The forum discussed pathways towards a sustainable and inclusive recovery from the COVID-19 crisis, while tackling the climate emergency.
“Climate change is increasingly defining us. We cannot afford to deal with it later,” said UNCTAD Acting Secretary-General, Isabelle Durant. “Climate change and environmental protection cannot be left out of any discussion on trade and development.”
Speaking at the forum, the Director-General of World Trade Organisation, Okonjo-Iweala said that, “How to address the immense problem in front of us is, however, divisive and contested. What we need is to adapt our rules to the new realities. We need to upgrade rules to foster trade and protect the planet,” she said opening the forum’s high-level segment.
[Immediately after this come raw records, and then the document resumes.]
Lemma path_closeParent socket w :
  path_wp (closeParent socket) (λ r w', settled w w' ∧ sp_identity r.1 = sp_identity socket) w.
Proof. unfold closeParent. case_match; [done|]. path_step; [done|]. split; [apply after_forget|done]. Qed.

(** The end of a listener that was published. *)
Definition was_made (r : result listenError ownedUnixListener) (w : shown) : Prop :=
  match r with
  | Ok l => w_published w = true ∧ w_own w = Some (sp_identity (ol_socket l)) ∧ uid (sp_identity (ol_socket l)) = euid
  | Err _ => True
  end.

Lemma path_listenUnix path : (path_parts path).2 = target →
  path_wp (listenUnix euid path)
    (λ r w, was_made r w ∧ match r with Ok l => sp_name (ol_socket l) = target ∧ ol_closed l = None | Err _ => True end)
    nothing_shown.
Proof.
  intros Htarget. unfold listenUnix. known path_newSocketPath. intros [socket|e] w [-> Hname]; [|done].
  rewrite Htarget in Hname. known path_prepare; [done|]. intros [e|] w1 _.
  { known path_closeParent. by intros. }
  known path_bind; [done|]. intros [[listener socket']|e] w2.
  - intros (Ht & Hp & Ho & Hu). case_match.
    + path_step; [done|]. known path_cleanup; [done|done|]. intros err w3 _. known path_closeParent. by intros.
    + by split_and!.
  - intros _. known path_closeParent. by intros.
Qed.

Lemma path_close_times n l w : sp_name (ol_socket l) = target → was_made (Ok l) w → ol_closed l = None ∨ n = O →
  path_wp (close_times n l) (λ l', was_made (Ok l')) w.
Proof.
  intros Ht Hm Hc. destruct n as [|n]; cbn [close_times]; [done|]. destruct Hc as [Hc|]; [|done].
  assert (∀ n errs l w, ol_closed l = Some errs → was_made (Ok l) w → path_wp (close_times n l) (λ l', was_made (Ok l')) w) as Hagain.
  { clear. intros n errs. induction n as [|n IH]; intros l w Hc Hm; cbn [close_times]; [done|].
    unfold CloseOwned. rewrite Hc. by apply IH. }
  unfold CloseOwned. rewrite Hc. apply wp_bind. path_step; [done|]. known path_cleanup; [done| |].
  { apply Hm. }
  intros err w1 H1. known path_closeParent. intros [socket perr] w2 [H2 Hid]. cbn [fst] in Hid.
  eapply Hagain; [done|]. cbn. rewrite Hid.
  destruct H1 as [(Ho1 & _ & _ & _ & _ & Hp1 & _) _], H2 as [(Ho2 & _ & _ & _ & _ & Hp2 & _) _], Hm as (Hp & Ho & Hu).
  cbn in Ho1, Hp1. split_and!; congruence.
Qed.

Lemma path_life path closes : (path_parts path).2 = target →
  path_wp (life euid path closes) was_made nothing_shown.
Proof.
  intros Ht. unfold life. known path_listenUnix; [done|]. intros [l|e] w; [|done]. intros (Hm & Hn & Hc).
  eapply wp_seq; [apply path_close_times; [done|done|by left]|]. by intros.
Qed.
End WithUser.

(** C26: the listener touches only what is its own or dead. In every run, of
    listening at a path and closing, with anything running beside it: the
    pathname is moved aside only when it was a socket of this user that a
    connection was refused by, or the one this listener made; a name is
    unlinked only directly after it was found to be that very socket, by
    device, inode and owner, and a stale one only after it refused twice where
    it was last found, with no other answer in between, and the second time at
    the very name that is unlinked, where it had been moved to; the mode is set only through the descriptor that pins the new
    socket; and the target's name is linked only to a socket bound by this
    listener, listening, and of mode 0660. A listener that is returned was
    published, and has the identity found through the pin. *)
Theorem only_dead_or_own_sockets euid path closes t r :
  runs (life euid path closes) t r →
  allowed (guarded (path_parts path).2) (watching euid (path_parts path).2) nothing_shown t ∧
  ∀ w, watch (watching euid (path_parts path).2) nothing_shown t = Some w → was_made euid r w.
Proof. intros Hr. exact (wp_sound _ _ _ _ _ _ _ (path_life euid _ path closes eq_refl) Hr). Qed.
“I really think there can be green and inclusive growth. But we need a transition period. We need to think about how we handle the transition of resource-rich countries that are dependent on fossil fuels, like mine Nigeria. It’s not overnight that you can transform everything,” she said, adding that the transition should be a just one.
To this end, the European Commission Executive vice-president and commissioner for trade, Valdis Dombrovskis, promised the European Union’s (EU) support for such a transition.
“The EU remains very attentive to the needs of developing countries,” he said.
“The EU has an ambitious domestic agenda, a green deal, but we are also strongly committed to supporting the green transition of developing countries in parallel with their integration into the world economy. This includes financial support and promoting climate project capacity building,” Mr. Dombrovskis said.
He added that the global climate ambition is a shared endeavour for both developed and developing countries, saying: “We need the world fully onboard.”
Discussions at the forum also underscored the need for policy coherence, a whole-of-government approach, standard carbon pricing, support for women in trade, and more help for developing countries to reach their sustainable development ambitions.
The forum was a prelude to a series of major global, multilateral negotiation moments that will focus on striking the balance between economic recovery and environmental protection.
These include UNCTAD’s 15th quadrennial conference, UNCTAD15, from 3 to 7 October; the World Trade Organization’s 12th ministerial conference, MC12, in November; and the World Biodiversity Summit, in October and November.